The Taoiseach is around a long time.

Is it beyond the Deputy’s capacity to take questions?

Please, the Taoiseach without interruption.

Just because Deputy Kelly shouts louder than others sometimes does not mean that he is right. That type of browbeating does not work with me Deputy Kelly.

That is beneath the Taoiseach.

I make the point and I have made it repeatedly, Mr. Justice Woulfe was appointed appropriately in accordance with the Constitution and with the law and of that there is no doubt. If one reads the Cabinet Handbook it states that very clearly.

Do your job, Taoiseach.

Do your job, Taoiseach.

It is insulting. The Taoiseach is letting down the institutions of the State.

He is letting himself down.

In the House on 3 November, I pointed out to An Taoiseach that we need to use Irish data to inform Irish decisions and not continue to rely on NPHET advice, which is based on what the EU health authorities are saying.

On 6 November at a meeting with the Taoiseach, he will recall that I questioned Dr. Holohan, the Chief Medical Officer, on his presentation as to why the rate of decline of Covid-19 infection in Dublin had stalled. While I did not get an answer I specifically stated that we needed to have a further meeting to go into those figures. That did not happen. However, the rate of infection in Dublin continued to stagnate and we now see the same situation being replicated across our country.

Yesterday morning Microsoft announced that it is to create 200 software engineering jobs to support, among other things, cloud services for its global customers. The HSE is one of those customers using its Microsoft dynamics CRM, customer relationship management package. This is a system designed to help companies manage and maintain customer relationships and deliver actionable data. As we speak we have over 500 people working in 11 contact tracing centres inputting large volumes of data every minute on to this system. This data has the capacity to generate reports on who, where and how people are getting infected with Covid-19.

This is information that the Government urgently needs to make the right decisions on how we exit from the current lockdown, allow people to live again, allow businesses to open up and, more importantly, ensure that we do not face a further lockdown. To do that we need to know what this virus is doing in Ireland’s population, which is both geographically and culturally very different to other EU countries.

The Government will make decisions this week on an educated guess, on anecdotal evidence, on partial data but sadly, not with all of the hard, cold facts. It is akin to making up a flatpack kitchen but refusing to look at the instructions. While a bit of putty will cover over any mistakes in making up a kitchen, if this Government and its unaccountable advisers get this wrong, then our children and their children will be paying for it.

Who is interrogating this Microsoft dynamics CRM to generate the data on what is actually happening with Covid-19 in Ireland to provide the evidence for the policy decisions that the Taoiseach’s Government will make later this week?

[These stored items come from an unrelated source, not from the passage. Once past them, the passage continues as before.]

Definition _generate_optimization_recommendations
    (time_analysis : TimeAnalysis) (content_analysis : ContentAnalysis)
    (engagement_patterns : EngagementInsights) : result (list Recommendation) :=
  (* Time-based recommendations *)
  let recommendations :=
    match best_hours time_analysis with
    | [] => []
    | _ :: _ =>
        [ {| type := "posting_time";
             priority := "high";
             recommendation :=
               PostDuringPeakHours (firstn 3 (map fst (best_hours time_analysis)));
             expected_improvement := FixedEstimate "15-25% increase in engagement";
             confidence := 0.8 |} ]
    end in
  (* Content length recommendations *)
  let recommendations :=
    match caption_length_analysis content_analysis with
    | [] => recommendations
    | first :: rest =>
        recommendations ++
        [ {| type := "content_length";
             priority := "medium";
             recommendation := OptimizeCaptionLength (best_key first rest);
             expected_improvement := FixedEstimate "10-15% increase in engagement";
             confidence := 0.7 |} ]
    end in
  (* Image recommendations *)
  match image_recommendation content_analysis with
  | Raised e => Raised e
  | Returned image =>
      let recommendations := recommendations ++ image in
      (* Hashtag recommendations *)
      let recommendations :=
        match hashtag_analysis content_analysis with
        | [] => recommendations
        | first :: rest =>
            recommendations ++
            [ {| type := "hashtags";
                 priority := "medium";
                 recommendation := UseHashtags (best_key first rest);
                 expected_improvement := FixedEstimate "5-10% increase in reach";
                 confidence := 0.6 |} ]
        end in
      (* Sentiment recommendations *)
      let recommendations :=
        match sentiment_impact engagement_patterns with
        | [] => recommendations
        | first :: rest =>
            recommendations ++
            [ {| type := "content_tone";
                 priority := "medium";
                 recommendation := FocusOnTone (best_key first rest);
                 expected_improvement := FixedEstimate "8-12% increase in engagement";
                 confidence := 0.7 |} ]
        end in
      Returned recommendations
  end.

My first point is that we should stand back from creating unnecessary rows and tensions between public health advice, Government decisions and the views of the Oireachtas. I accept that people have different perspectives on Covid-19 and the steps we must take to keep the virus down, open up society and relax restrictions.

We should never question the good faith of people on all sides, particularly in the public health realm and NPHET, whose fundamental objective is to protect lives and public health. We should not lose sight of that in the debate.

Second, the Deputy is correct in saying data are very important. We have done extra work in the past while in assessing data and doing work on them — it is essentially data analytics — within my Department and in conjunction with NPHET and others. The data will inform the next steps. That is an important point to make; it is not guesswork. Some of the steps may not be palatable while some will be. I said at the outset, when going into level 5, that we wanted to come out in or around level 3.

I can see that we are all fatigued by Covid but the bottom line is that Ireland is second best in Europe in dealing with the second wave. One would hardly realise that with the tension about the place, the attacks, criticism and giving out. I repeat that our performance is the second best in the European Union in terms of keeping the virus down. Will someone acknowledge that? I believe it needs to be acknowledged. Our figures are low because of a series of restrictions and the hard work of the Irish people. The Irish people have adhered to these restrictions, to be fair to them.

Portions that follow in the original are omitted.